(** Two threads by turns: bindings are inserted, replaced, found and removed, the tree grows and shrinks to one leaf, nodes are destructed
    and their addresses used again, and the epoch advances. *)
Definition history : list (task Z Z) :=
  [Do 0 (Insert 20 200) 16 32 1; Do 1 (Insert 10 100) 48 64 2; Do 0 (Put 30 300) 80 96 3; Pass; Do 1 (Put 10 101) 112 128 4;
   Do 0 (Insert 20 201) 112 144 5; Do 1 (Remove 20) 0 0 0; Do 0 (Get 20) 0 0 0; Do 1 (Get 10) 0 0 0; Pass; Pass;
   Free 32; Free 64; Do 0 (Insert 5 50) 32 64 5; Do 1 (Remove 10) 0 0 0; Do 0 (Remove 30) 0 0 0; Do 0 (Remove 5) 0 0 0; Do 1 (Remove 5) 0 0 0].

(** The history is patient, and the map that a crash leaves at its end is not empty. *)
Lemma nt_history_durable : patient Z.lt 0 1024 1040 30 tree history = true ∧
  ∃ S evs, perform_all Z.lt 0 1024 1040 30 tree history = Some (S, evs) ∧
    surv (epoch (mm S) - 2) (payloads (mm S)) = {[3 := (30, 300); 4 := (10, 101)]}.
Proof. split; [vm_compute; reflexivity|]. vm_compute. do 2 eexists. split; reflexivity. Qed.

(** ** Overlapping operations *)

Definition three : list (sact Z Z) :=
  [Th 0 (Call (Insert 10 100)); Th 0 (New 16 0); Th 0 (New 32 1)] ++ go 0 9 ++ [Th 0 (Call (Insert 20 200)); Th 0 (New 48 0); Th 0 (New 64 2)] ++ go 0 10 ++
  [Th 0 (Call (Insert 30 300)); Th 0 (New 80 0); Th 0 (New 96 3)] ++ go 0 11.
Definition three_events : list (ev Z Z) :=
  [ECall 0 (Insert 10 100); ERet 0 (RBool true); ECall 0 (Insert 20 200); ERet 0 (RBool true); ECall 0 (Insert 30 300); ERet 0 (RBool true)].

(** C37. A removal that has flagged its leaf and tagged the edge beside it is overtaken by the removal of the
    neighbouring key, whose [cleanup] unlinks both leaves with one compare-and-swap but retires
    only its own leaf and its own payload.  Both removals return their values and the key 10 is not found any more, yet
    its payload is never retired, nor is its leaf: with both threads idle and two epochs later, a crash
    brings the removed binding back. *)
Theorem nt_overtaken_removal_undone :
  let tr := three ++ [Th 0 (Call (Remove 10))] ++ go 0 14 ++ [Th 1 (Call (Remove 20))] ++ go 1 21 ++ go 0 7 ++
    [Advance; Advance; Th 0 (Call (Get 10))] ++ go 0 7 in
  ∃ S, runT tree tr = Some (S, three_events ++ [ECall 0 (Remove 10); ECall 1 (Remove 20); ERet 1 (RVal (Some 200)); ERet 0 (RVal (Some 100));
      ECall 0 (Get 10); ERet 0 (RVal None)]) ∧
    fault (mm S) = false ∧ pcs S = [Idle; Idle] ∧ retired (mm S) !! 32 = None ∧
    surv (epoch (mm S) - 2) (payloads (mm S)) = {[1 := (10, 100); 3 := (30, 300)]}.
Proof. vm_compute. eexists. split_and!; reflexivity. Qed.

--

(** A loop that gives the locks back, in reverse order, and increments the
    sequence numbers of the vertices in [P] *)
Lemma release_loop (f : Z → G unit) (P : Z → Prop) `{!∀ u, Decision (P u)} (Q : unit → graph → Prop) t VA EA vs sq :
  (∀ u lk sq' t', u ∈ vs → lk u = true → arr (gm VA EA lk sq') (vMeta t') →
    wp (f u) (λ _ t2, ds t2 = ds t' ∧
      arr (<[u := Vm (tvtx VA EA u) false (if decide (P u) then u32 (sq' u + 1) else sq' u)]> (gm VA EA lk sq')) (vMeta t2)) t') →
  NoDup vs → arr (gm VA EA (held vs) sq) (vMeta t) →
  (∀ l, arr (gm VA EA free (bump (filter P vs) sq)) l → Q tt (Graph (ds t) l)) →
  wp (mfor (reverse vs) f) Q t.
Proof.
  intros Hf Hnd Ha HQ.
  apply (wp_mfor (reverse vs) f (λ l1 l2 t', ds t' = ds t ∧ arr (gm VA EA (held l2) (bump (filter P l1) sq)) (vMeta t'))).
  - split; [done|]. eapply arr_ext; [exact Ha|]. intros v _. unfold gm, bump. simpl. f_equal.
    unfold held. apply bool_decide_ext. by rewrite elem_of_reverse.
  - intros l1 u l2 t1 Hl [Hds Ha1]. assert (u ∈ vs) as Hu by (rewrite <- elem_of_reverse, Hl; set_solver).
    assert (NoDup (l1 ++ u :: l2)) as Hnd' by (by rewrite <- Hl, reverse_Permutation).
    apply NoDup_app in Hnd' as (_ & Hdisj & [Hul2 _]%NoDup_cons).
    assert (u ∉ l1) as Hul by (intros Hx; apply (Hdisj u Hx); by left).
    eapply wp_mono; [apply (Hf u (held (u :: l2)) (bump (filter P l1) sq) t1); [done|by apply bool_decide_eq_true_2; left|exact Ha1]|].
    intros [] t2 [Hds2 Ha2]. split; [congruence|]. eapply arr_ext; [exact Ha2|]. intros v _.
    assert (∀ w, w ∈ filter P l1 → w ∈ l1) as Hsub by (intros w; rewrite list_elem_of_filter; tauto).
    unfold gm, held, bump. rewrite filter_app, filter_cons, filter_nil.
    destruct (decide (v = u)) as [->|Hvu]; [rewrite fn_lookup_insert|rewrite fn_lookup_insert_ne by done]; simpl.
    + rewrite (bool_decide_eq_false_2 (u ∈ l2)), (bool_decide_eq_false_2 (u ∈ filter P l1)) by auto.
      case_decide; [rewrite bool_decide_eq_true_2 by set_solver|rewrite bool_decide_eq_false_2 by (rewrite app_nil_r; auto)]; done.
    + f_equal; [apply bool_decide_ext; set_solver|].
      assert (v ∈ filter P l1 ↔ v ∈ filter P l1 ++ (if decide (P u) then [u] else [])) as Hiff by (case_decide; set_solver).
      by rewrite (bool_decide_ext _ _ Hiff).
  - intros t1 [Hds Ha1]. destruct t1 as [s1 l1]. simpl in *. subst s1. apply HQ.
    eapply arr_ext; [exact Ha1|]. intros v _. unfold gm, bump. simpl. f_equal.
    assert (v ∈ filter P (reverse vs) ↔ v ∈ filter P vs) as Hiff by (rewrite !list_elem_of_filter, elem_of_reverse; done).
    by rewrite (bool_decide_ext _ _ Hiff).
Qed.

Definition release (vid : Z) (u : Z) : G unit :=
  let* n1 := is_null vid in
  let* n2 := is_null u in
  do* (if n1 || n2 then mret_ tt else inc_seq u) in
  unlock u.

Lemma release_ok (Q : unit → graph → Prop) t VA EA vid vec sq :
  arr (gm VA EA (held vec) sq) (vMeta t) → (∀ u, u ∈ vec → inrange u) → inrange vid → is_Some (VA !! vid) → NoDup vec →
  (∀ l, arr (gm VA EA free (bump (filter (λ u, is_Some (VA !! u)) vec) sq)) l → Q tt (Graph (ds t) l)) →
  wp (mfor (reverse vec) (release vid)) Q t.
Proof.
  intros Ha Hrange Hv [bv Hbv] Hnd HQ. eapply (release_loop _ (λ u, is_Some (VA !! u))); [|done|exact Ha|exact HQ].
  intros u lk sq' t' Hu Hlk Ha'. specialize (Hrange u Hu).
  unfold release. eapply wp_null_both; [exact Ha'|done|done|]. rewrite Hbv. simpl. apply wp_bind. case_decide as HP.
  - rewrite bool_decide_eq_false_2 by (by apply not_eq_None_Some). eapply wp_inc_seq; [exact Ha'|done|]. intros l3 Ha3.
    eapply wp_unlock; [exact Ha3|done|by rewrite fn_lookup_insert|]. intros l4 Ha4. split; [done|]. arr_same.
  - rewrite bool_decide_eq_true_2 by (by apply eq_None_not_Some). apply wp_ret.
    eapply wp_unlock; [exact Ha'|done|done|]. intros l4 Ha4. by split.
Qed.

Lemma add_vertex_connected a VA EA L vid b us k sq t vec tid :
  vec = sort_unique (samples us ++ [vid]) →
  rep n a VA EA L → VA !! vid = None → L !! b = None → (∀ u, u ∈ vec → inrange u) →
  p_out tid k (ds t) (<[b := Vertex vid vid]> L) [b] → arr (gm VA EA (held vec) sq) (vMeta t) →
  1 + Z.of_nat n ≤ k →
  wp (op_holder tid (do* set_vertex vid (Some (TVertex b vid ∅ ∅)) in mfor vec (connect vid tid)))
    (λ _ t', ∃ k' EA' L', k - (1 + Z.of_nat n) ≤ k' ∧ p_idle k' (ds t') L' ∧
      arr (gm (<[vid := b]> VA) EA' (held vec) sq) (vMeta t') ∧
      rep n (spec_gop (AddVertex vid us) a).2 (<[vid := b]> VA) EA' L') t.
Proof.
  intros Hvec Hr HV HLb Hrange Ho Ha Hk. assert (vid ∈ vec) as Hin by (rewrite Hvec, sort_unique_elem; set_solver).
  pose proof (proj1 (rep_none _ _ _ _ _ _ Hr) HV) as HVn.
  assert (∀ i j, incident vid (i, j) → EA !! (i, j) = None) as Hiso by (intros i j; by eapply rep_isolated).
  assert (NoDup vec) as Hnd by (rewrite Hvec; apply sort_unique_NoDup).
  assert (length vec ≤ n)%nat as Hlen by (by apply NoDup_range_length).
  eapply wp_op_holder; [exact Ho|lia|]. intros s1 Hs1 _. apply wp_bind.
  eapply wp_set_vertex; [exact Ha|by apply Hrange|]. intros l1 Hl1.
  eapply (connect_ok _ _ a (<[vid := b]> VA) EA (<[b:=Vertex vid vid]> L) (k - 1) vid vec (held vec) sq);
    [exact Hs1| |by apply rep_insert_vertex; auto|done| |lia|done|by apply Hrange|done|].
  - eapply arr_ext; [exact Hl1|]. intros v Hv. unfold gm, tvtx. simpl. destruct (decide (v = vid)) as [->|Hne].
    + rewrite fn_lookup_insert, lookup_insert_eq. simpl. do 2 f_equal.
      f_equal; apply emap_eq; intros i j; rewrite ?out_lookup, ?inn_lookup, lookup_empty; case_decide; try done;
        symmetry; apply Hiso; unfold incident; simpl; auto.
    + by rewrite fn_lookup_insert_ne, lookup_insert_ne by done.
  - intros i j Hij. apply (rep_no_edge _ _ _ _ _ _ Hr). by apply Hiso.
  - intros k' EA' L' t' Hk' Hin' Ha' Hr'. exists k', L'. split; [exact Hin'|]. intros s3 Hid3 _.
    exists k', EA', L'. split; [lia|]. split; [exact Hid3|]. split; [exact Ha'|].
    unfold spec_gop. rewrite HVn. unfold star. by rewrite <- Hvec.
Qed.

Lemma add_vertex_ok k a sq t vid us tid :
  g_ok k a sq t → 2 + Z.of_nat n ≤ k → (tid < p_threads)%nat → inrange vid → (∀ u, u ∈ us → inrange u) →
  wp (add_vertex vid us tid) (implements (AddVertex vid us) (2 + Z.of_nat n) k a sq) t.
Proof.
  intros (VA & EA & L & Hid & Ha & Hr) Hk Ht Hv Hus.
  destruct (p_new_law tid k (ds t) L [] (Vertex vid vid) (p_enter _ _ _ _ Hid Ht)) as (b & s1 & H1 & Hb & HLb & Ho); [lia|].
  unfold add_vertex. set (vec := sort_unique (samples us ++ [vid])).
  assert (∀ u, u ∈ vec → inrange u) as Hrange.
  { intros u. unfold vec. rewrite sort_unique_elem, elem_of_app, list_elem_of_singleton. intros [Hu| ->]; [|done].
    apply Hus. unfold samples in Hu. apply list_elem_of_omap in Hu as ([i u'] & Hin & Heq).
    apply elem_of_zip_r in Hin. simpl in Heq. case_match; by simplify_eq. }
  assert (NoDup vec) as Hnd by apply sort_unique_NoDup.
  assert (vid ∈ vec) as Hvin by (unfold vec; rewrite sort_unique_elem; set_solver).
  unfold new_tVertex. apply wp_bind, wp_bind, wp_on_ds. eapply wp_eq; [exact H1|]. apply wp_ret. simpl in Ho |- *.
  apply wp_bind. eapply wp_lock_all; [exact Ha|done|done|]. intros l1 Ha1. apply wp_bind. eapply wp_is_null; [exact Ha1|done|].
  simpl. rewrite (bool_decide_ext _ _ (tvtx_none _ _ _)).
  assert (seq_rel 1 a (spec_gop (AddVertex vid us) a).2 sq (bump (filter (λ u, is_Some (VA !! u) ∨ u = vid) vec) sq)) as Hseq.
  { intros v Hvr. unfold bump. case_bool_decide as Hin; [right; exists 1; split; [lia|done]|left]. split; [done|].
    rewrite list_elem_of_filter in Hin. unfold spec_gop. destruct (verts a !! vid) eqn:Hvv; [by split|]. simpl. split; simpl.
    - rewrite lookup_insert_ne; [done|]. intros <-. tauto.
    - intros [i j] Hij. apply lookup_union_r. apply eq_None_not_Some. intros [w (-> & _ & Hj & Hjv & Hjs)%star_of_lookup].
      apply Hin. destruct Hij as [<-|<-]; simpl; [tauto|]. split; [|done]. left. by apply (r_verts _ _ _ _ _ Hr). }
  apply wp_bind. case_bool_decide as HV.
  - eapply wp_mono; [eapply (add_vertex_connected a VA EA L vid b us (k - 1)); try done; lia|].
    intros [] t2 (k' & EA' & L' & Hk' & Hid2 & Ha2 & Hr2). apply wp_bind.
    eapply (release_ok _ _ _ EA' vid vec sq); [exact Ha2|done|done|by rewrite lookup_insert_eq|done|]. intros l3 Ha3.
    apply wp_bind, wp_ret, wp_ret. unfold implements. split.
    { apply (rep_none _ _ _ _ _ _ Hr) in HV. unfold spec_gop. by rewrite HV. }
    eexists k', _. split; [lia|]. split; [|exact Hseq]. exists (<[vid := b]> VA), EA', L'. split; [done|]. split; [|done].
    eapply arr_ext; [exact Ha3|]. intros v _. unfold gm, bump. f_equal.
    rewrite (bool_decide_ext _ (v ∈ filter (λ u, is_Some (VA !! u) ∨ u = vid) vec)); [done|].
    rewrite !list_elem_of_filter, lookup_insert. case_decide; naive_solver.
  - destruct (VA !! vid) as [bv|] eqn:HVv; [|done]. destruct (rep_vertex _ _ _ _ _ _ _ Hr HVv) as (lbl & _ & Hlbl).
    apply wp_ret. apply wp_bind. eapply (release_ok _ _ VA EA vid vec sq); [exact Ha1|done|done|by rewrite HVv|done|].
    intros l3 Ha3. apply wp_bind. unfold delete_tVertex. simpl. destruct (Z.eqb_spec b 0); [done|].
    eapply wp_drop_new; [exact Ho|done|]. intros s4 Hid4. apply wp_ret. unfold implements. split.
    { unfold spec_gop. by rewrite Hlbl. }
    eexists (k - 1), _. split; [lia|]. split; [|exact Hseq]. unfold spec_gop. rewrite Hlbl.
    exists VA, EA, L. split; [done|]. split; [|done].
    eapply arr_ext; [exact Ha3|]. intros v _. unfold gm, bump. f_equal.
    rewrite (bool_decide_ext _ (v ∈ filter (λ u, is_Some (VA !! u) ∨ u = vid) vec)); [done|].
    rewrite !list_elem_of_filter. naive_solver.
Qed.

--

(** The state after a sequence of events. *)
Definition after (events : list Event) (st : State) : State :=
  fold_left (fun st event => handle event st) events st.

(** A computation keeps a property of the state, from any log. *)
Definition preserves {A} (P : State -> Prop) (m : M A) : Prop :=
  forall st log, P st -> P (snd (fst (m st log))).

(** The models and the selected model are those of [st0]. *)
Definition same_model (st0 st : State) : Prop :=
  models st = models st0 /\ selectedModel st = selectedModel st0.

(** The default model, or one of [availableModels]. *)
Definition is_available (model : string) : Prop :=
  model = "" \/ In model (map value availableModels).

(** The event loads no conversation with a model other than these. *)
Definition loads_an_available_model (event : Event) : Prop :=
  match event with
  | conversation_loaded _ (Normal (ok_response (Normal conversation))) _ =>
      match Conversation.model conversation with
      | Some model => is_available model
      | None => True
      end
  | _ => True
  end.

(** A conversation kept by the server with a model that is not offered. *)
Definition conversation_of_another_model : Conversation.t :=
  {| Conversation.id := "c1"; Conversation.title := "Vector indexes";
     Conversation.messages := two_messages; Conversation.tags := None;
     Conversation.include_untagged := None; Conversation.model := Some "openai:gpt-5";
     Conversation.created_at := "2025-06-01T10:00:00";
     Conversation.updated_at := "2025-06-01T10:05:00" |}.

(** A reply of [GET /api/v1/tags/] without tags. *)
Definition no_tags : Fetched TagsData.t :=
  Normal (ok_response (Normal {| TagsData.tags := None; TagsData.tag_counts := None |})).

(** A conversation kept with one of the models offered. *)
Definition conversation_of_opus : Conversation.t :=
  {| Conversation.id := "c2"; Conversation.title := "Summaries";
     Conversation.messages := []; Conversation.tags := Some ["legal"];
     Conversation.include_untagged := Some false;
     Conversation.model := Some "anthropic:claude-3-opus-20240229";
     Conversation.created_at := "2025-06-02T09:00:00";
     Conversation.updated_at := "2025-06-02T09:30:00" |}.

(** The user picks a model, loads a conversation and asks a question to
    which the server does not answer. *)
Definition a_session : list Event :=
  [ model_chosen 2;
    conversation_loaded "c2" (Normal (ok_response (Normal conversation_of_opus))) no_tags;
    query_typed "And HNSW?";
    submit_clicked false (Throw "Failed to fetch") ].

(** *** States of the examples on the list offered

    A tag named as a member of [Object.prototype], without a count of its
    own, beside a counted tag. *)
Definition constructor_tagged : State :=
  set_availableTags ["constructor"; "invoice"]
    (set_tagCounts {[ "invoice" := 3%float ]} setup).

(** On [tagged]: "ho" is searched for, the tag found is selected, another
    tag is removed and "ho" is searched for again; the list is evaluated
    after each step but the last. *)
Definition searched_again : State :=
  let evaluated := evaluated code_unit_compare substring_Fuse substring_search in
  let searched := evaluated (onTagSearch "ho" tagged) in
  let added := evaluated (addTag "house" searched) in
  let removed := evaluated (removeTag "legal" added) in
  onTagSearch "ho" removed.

§ Work instruction:
Go through the records and pull out each line that includes the word "implements".

§ Task result:
  wp (add_vertex vid us tid) (implements (AddVertex vid us) (2 + Z.of_nat n) k a sq) t.
    apply wp_bind, wp_ret, wp_ret. unfold implements. split.
    eapply wp_drop_new; [exact Ho|done|]. intros s4 Hid4. apply wp_ret. unfold implements. split.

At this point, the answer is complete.